Optimizer

Optax is an amazing library however, its optimizers are not pytrees, this means that their state and computation are separate and you cannot jit them. To solve this Treex provides a Optimizer class which inherits from treeo.Tree and can wrap any Optax optimizer. Optimizer follows a similar API as optax.GradientTransformation except that:

There is no separate opt_state, the Optimizer contains the state.
update by default applies the update the parameters, if you want the gradient updates instead you can set apply_updates=False.
update also updates the internal state of the Optimizer in-place.

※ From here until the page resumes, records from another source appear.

Lemma valid_nat_mem nmi : IPA_VALID_NAT_MEM_IN nmi = true -> nmi = 0 \/ nmi = 1.
Proof.
  unfold IPA_VALID_NAT_MEM_IN, IPA_NAT_MEM_IN_MAX, IPA_NAT_MEM_IN_DDR. rewrite andb_true_iff, Z.leb_le, Z.ltb_lt. lia.
Qed.

(** ** The calls *)

Section Calls.
Context {K : Type} {E : IpaEnv K} {laws : IpaEnvLaws K}.
Implicit Types (s : nat_state K).

Lemma unlock_nat_spec ret s :
  exists k', unlock_nat ret s = ((unlock_nat ret s).1, with_env s k')
    /\ (ret <> 0 -> (unlock_nat ret s).1 = ret)
    /\ (ret = 0 -> (unlock_nat ret s).1 = 0 \/ (unlock_nat ret s).1 = - EPERM).
Proof.
  unfold unlock_nat. destruct (env_unlock (env s)) as [u k']. exists k'. cbn [fst].
  split; [done|]. destruct (u =? 0); [split; auto|]. destruct (Z.eqb_spec ret 0); split; auto.
  done.
Qed.

(** [ipa_NATI_add_ipv4_rule]: the rule is in the map under the returned
    handle, or the handle is 0 and the map is as before. A failing unlock
    after an insertion hides the handle. *)
Lemma NATI_add_rule_spec s tbl_hdl r h0 nmi m :
  nat_inv s -> VALID_TBL_HDL tbl_hdl = true -> (BREAK_TBL_HDL tbl_hdl).1 = nmi ->
  (state_rules s).[nmi] = Some (Some m) -> wf_user_rule r -> u_pdn_index r < IPA_MAX_PDN_NUM ->
  exists ret hdl s',
    ipa_NATI_add_ipv4_rule s tbl_hdl (Some r) (Some h0) = Some (ret, Some hdl, s')
    /\ nat_inv s'
    /\ (ret = 0 -> exists pdn, (pdns s).[u_pdn_index r] = Some pdn /\ m !! hdl = None
          /\ VALID_RULE_HDL hdl = true
          /\ state_rules s' = (state_rules s).[nmi <- Some (<[hdl := flow_of (public_ip pdn) r]> m)])
    /\ (ret <> 0 -> hdl = 0
          /\ (state_rules s' = state_rules s
              \/ (ret = - EPERM /\ exists hdl' v, (exists pub, v = flow_of pub r) /\ m !! hdl' = None
                  /\ state_rules s' = (state_rules s).[nmi <- Some (<[hdl' := v]> m)]))).
Proof.
  intros Hinv Hh Hn Hm Hu Epd. destruct (break_tbl_hdl _ Hh) as (nmi' & Eb & Hn' & Hv).
  rewrite Eb in Hn. cbn in Hn. subst nmi'.
  destruct (nat_inv_cache s nmi Hinv Hn') as (c & Hc & Hok & Hr).
  unfold ipa_NATI_add_ipv4_rule. rewrite Hh, Eb, Hv, Hc. cbn [negb mbind option_bind].
  destruct (Z.eqb_spec (u_protocol r) IPAHAL_NAT_INVALID_PROTOCOL) as [_|Hpr].
  { eexists _, _, _. split; [reflexivity|]. split; [done|]. split; [done|]. auto. }
  destruct (lookupZ_in_range (pdns s) (u_pdn_index r)) as [pdn Hp].
  { rewrite (ni_pdns _ Hinv). pose proof (wu_pdn_index _ Hu). lia. }
  rewrite Hp, (proj2 (Z.leb_gt _ _) Epd). cbn [mbind option_bind orb].
  destruct (public_ip pdn =? 0).
  { eexists _, _, _. split; [reflexivity|]. split; [done|]. split; [done|]. auto. }
  destruct (env_lock (env s)) as [lk k1]. cbn [env with_env].
  destruct (lk =? 0); cbn [negb].
  2: { eexists _, _, _. split; [reflexivity|]. split; [by apply nat_inv_env|]. split; [done|]. auto. }
  rewrite (state_rules_lookup _ _ _ Hc) in Hm. injection Hm as Hm.
  destruct Hok as (nt & Hnt & [[H0 _]|(H1 & Hmd & Hwf & [d Hd] & Hnmi)]).
  { unfold cache_rules in Hm. by rewrite H0 in Hm. }
  unfold cache_rules in Hm. rewrite H1, Hnt in Hm. cbn in Hm. injection Hm as <-.
  rewrite Hnt. change ([nt].[1 - 1]) with (Some nt). cbn [mbind option_bind]. rewrite Hmd. cbn [negb].
  destruct (add_refines c d nt Hd Hwf (pdns s) r pdn (Hash_token s) k1 Hp Epd Hu Hpr)
    as (ret & hdl & token' & nt' & k' & Ea & Hwf' & Hmd' & Hnm' & Hle & A0 & A1).
  cbn [pdns with_env Hash_token]. rewrite Ea. cbn [mbind option_bind].
  destruct (env_unlock k') as [u k2].
  assert (Hok' : cache_ok nmi (with_tbl c (1 - 1) nt')).
  { exists nt'. cbn. rewrite Hnt. split; [done|]. right. rewrite Hmd', H1, Hnm'. by rewrite Hd. }
  assert (Er : cache_rules (with_tbl c (1 - 1) nt') = Some (rules nt'))
    by (unfold cache_rules; cbn; by rewrite H1, Hnt).
  set (s1 := with_env (with_token _ _) k2).
  assert (Hs1 : nat_inv s1)
    by (apply nat_inv_env, nat_inv_token, nat_inv_with_cache; [by apply nat_inv_env|done]).
  assert (Es1 : state_rules s1 = (state_rules s).[nmi <- Some (rules nt')])
    by (rewrite <- Er; apply (state_rules_with_cache (with_env s k1))).
  destruct (Z.eqb_spec ret 0) as [->|Hne]; cbn [negb].
  - destruct (A0 eq_refl) as (B1 & B2 & B3). destruct (u =? 0).
    + eexists _, _, s1. split; [reflexivity|]. split; [done|]. split; [|done].
      intros _. exists pdn. by rewrite Es1, B3.
    + eexists _, _, s1. split; [reflexivity|]. split; [done|]. split; [done|]. intros _.
      split; [done|]. right. split; [done|]. exists hdl, (flow_of (public_ip pdn) r).
      rewrite Es1, B3. split; [by eexists|done].
  - destruct (A1 Hne) as [-> B]. eexists _, _, s1. split; [reflexivity|]. split; [done|].
    split; [done|]. intros _. split; [done|]. left. rewrite Es1, B. apply updateZ_id.
    rewrite (state_rules_lookup _ _ _ Hc). unfold cache_rules. by rewrite H1, Hnt.
Qed.

(** [ipa_NATI_del_ipv4_rule] of a rule in the map. *)
Lemma NATI_del_rule_spec s tbl_hdl hdl nmi m :
  nat_inv s -> VALID_TBL_HDL tbl_hdl = true -> (BREAK_TBL_HDL tbl_hdl).1 = nmi ->
  (state_rules s).[nmi] = Some (Some m) -> is_Some (m !! hdl) ->
  exists ret s',
    ipa_NATI_del_ipv4_rule s tbl_hdl hdl = Some (ret, s')
    /\ (ret = 0 \/ ret = - EPERM ->
        nat_inv s' /\ state_rules s' = (state_rules s).[nmi <- Some (delete hdl m)])
    /\ (ret = - EINVAL -> nat_inv s' /\ state_rules s' = state_rules s)
    /\ (ret = 0 \/ ret = - EPERM \/ ret = - EINVAL \/ ret = - EIO).
Proof.
  intros Hinv Hh Hn Hm Hk. destruct (break_tbl_hdl _ Hh) as (nmi' & Eb & Hn' & Hv).
  rewrite Eb in Hn. cbn in Hn. subst nmi'.
  destruct (nat_inv_cache s nmi Hinv Hn') as (c & Hc & Hok & Hr).
  unfold ipa_NATI_del_ipv4_rule. rewrite Eb, Hv, Hc. cbn [negb mbind option_bind].
  destruct (env_lock (env s)) as [lk k1]. cbn [env with_env].
  destruct (lk =? 0); cbn [negb].
  2: { eexists _, _. split; [reflexivity|]. split; [by intros [?|?]|].
       split; [intros _; split; [by apply nat_inv_env|done]|]. auto. }
  rewrite (state_rules_lookup _ _ _ Hc) in Hm. injection Hm as Hm.
  destruct Hok as (nt & Hnt & [[H0 _]|(H1 & Hmd & Hwf & [d Hd] & Hnmi)]).
  { unfold cache_rules in Hm. by rewrite H0 in Hm. }
  unfold cache_rules in Hm. rewrite H1, Hnt in Hm. cbn in Hm. injection Hm as <-.
  rewrite Hnt. change ([nt].[1 - 1]) with (Some nt). cbn [mbind option_bind]. rewrite Hmd. cbn [negb].
  destruct (del_refines c d nt Hd Hwf hdl k1 Hk) as (ret & nt' & k' & Ed & Hret & Hmd' & A).
  rewrite Ed. cbn [mbind option_bind].
  set (s1 := with_env (with_cache _ _ _) k').
  destruct (unlock_nat_spec ret s1) as (k2 & Eu & U1 & U2). rewrite Eu.
  eexists _, _. split; [reflexivity|]. destruct Hret as [->| ->].
  - destruct (A eq_refl) as (Hwf' & Hru & Hnm'). split_and!.
    + intros _. split.
      * apply nat_inv_env, nat_inv_env, nat_inv_with_cache; [by apply nat_inv_env|].
        exists nt'. cbn. rewrite Hnt. split; [done|]. right. rewrite Hmd', H1, Hnm'. by rewrite Hd.
      * rewrite <- Hru. change (state_rules (with_env s1 k2)) with
          (state_rules (with_cache (with_env s k1) nmi (with_tbl c (1 - 1) nt'))).
        rewrite state_rules_with_cache. do 2 f_equal. unfold cache_rules. cbn. by rewrite H1, Hnt.
    + intros E1. destruct (U2 eq_refl) as [E2|E2]; by rewrite E2 in E1.
    + destruct (U2 eq_refl); auto.
  - rewrite U1 by done. split_and!; [by intros [?|?]|done|auto].
Qed.
End Calls.

(** ** Tables *)

(** A cache without a table. *)
Definition cache_empty (c : ipa_nat_cache) : Prop :=
  exists nt, ip4_tbl c = [nt] /\ table_cnt c = 0 /\ md_valid (mem_desc nt) = false.

Lemma cache_empty_ok mem c : cache_empty c -> cache_ok mem c /\ cache_rules c = None.
Proof.
  intros (nt & H1 & H2 & H3). split; [exists nt; auto|]. unfold cache_rules. by rewrite H2.
Qed.

(** [s'] is [s] with the cache [c] for memory type [nmi]. *)
Definition cache_replaced {K} (s s' : nat_state K) (nmi : Z) (c : ipa_nat_cache) : Prop :=
  ipv4_nat_cache s' = (ipv4_nat_cache s).[nmi <- c] /\ lengthZ (pdns s') = lengthZ (pdns s).

Lemma cache_replaced_inv {K} (s s' : nat_state K) nmi c :
  nat_inv s -> cache_replaced s s' nmi c -> cache_ok nmi c ->
  nat_inv s' /\ state_rules s' = (state_rules s).[nmi <- cache_rules c].
Proof.
  intros [H1 H2 H3] [E1 E2] Hc. split.
  - split; rewrite ?E1, ?E2; [by rewrite lengthZ_updateZ|by apply cache_ok_update|done].
  - unfold state_rules. rewrite E1. apply map_updateZ.
Qed.

Section Tables.
Context {K : Type} {E : IpaEnv K} {mlaws : IpaMemLaws K}.
Implicit Types (s : nat_state K).

Lemma failed_create_table_spec s nmi c nt :
  ip4_tbl c = [nt] -> table_cnt c = 0 -> md_valid (mem_desc nt) = false ->
  exists c', cache_replaced s (failed_create_table s nmi c) nmi c' /\ cache_empty c'.
Proof.
  intros H1 H2 H3. unfold failed_create_table. rewrite H2. cbn [Z.eqb].
  exists (with_desc c None). split; [done|]. by exists nt.
Qed.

While in Optax you would define something like this:

def main():
    ...
    optimizer = optax.adam(1e-3)
    opt_state = optimizer.init(params)
    ...

@partial(jax.jit, static_argnums=(4,))
def train_step(model, x, y, opt_state, optimizer): # optimizer has to be static
    ...
    updates, opt_state = optimizer.update(grads, opt_state, params)
    params = optax.apply_updates(params, updates)
    ...
    return model, loss, opt_state

With tx.Optimizer you it can be simplified to:

def main():
    ...
    optimizer = tx.Optimizer(optax.adam(1e-3)).init(params)
    ...

jax.jit # no static_argnums needed
def train_step(model, x, y, optimizer):
    ...
    params = optimizer.update(grads, params)
    ...
    return model, loss, optimizer

Notice that since tx.Optimizer is a Pytree it was passed through jit naturally without the need to specify static_argnums.